# Your instructions
Your task is to copy every line of the entries that contains "used".

# Source data
(** * streakr: the email-signup submission flow of [src/App.tsx]

    The landing page captures an email address through two forms (the hero
    form of [App] and the form of [ExitIntentPopup]).  Both use the hook
    [useEmailSignup], which calls [EmailService.submitEmail], which issues one
    [insert] on the table [email_signups] of the hosted database.

    The code is asynchronous: it runs up to the [await] of the insert, is
    suspended, and is resumed when the insert settles.  It is embedded as a
    small free monad [Proc] whose nodes are the synchronous effects of the
    code (state setters, console, clock and browser reads) and the one
    suspension point [Await]; [try]/[catch] is a combinator on it.  Two
    interpreters run it: [exec], against a persistence collaborator given as a
    function, and [run], which stops at the suspension and hands back the
    continuation, used by the event-driven model of a rendered form. *)

From Stdlib Require Import String List Bool ZArith Lia.
Import ListNotations.
Open Scope string_scope.

(* ================================================================= *)
(** ** Values *)

(** [metadata?: any]: the JavaScript values that can be stored there. *)
#[local] Set Warnings "-register-all".
Inductive JsValue : Type :=
| JUndefined
| JNull
| JBool (b : bool)
| JNumber (z : Z)
| JString (s : string)
| JObject (fields : list (string * JsValue)).
#[local] Set Warnings "register-all".

(** JavaScript truthiness, as used by [||]. *)
Definition truthy (v : JsValue) : bool :=
  match v with
  | JUndefined | JNull => false
  | JBool b => b
  | JNumber z => negb (z =? 0)%Z
  | JString s => negb (s =? "")
  | JObject _ => true
  end.

(** [v || d] on values. *)
Definition js_or (v d : JsValue) : JsValue := if truthy v then v else d.

(** [s || d] where [s] is an optional string ([undefined] and the empty
    string are falsy). *)
Definition str_or (s : option string) (d : string) : string :=
  match s with
  | Some x => if x =? "" then d else x
  | None => d
  end.

(** The structured error of the database client. *)
Module PostgrestError.
Record t : Type := mk { code : string; message : string }.
End PostgrestError.

(** The [{ error }] that the awaited insert resolves to: [null] or an error
    object. *)
Definition InsertResult : Type := option PostgrestError.t.

(** A promise settles by resolving to a value or by rejecting with a fault. *)
Inductive Awaited (A : Type) : Type :=
| Resolved (a : A)
| Rejected (fault : string).
Arguments Resolved {A} a.
Arguments Rejected {A} fault.

(** One row handed to [insert]. *)
Module Row.
Record t : Type := mk {
  email : string;
  source : string;
  metadata : JsValue;
  created_at : string
}.
End Row.

(** [supabase.from(table).insert(rows)]. *)
Record Request : Type := mkRequest { table : string; rows : list Row.t }.

(** The argument of [EmailService.submitEmail]. *)
Module EmailData.
Record t : Type := mk {
  email : string;
  source : string;
  metadata : JsValue
}.
End EmailData.

(** [{ success: boolean; error?: string }]. *)
Module SignupResult.
Record t : Type := mk { success : bool; error : option string }.
End SignupResult.

(** The three [useState] cells of [useEmailSignup]. *)
Module SignupState.
Record t : Type := mk {
  isLoading : bool;
  success : bool;
  error : option string
}.
End SignupState.

(* ================================================================= *)
(** ** The machine the code runs on *)

(** What the code reads from the browser.  [clock n] is the string returned by
    the [n]-th evaluation of [new Date().toISOString()]. *)
Record Browser : Type := mkBrowser {
  clock : nat -> string;
  userAgent : string;
  referrer : string
}.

# Response to this task
    continuation, used by the event-driven model of a rendered form. *)
(** JavaScript truthiness, as used by [||]. *)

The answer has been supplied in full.